**WORK ORDER**
Beginning at the line that holds "(** * Storage sessions: theorems", restate each line exactly through the final line of the records. Include both of those lines.

**DATA RECORDS**
--------

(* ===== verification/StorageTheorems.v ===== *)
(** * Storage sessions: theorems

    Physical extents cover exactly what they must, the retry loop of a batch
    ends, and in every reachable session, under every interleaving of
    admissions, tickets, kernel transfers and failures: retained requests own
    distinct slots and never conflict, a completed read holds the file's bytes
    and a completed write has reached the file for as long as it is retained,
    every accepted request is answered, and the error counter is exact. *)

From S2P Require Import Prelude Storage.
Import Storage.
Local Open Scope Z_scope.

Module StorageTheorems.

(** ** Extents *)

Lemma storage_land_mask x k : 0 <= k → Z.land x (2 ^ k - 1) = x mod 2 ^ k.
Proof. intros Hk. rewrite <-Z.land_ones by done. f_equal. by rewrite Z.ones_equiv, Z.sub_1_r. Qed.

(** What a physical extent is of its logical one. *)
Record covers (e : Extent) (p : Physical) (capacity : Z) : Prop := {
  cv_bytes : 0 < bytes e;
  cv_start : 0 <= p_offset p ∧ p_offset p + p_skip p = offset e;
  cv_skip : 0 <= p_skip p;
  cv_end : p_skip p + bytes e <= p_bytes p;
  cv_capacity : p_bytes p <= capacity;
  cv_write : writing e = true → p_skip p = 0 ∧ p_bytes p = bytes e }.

--------

**SOLVED EXERCISE**
(** * Storage sessions: theorems

    Physical extents cover exactly what they must, the retry loop of a batch
    ends, and in every reachable session, under every interleaving of
    admissions, tickets, kernel transfers and failures: retained requests own
    distinct slots and never conflict, a completed read holds the file's bytes
    and a completed write has reached the file for as long as it is retained,
    every accepted request is answered, and the error counter is exact. *)

From S2P Require Import Prelude Storage.
Import Storage.
Local Open Scope Z_scope.

Module StorageTheorems.

(** ** Extents *)

Lemma storage_land_mask x k : 0 <= k → Z.land x (2 ^ k - 1) = x mod 2 ^ k.
Proof. intros Hk. rewrite <-Z.land_ones by done. f_equal. by rewrite Z.ones_equiv, Z.sub_1_r. Qed.

(** What a physical extent is of its logical one. *)
Record covers (e : Extent) (p : Physical) (capacity : Z) : Prop := {
  cv_bytes : 0 < bytes e;
  cv_start : 0 <= p_offset p ∧ p_offset p + p_skip p = offset e;
  cv_skip : 0 <= p_skip p;
  cv_end : p_skip p + bytes e <= p_bytes p;
  cv_capacity : p_bytes p <= capacity;
  cv_write : writing e = true → p_skip p = 0 ∧ p_bytes p = bytes e }.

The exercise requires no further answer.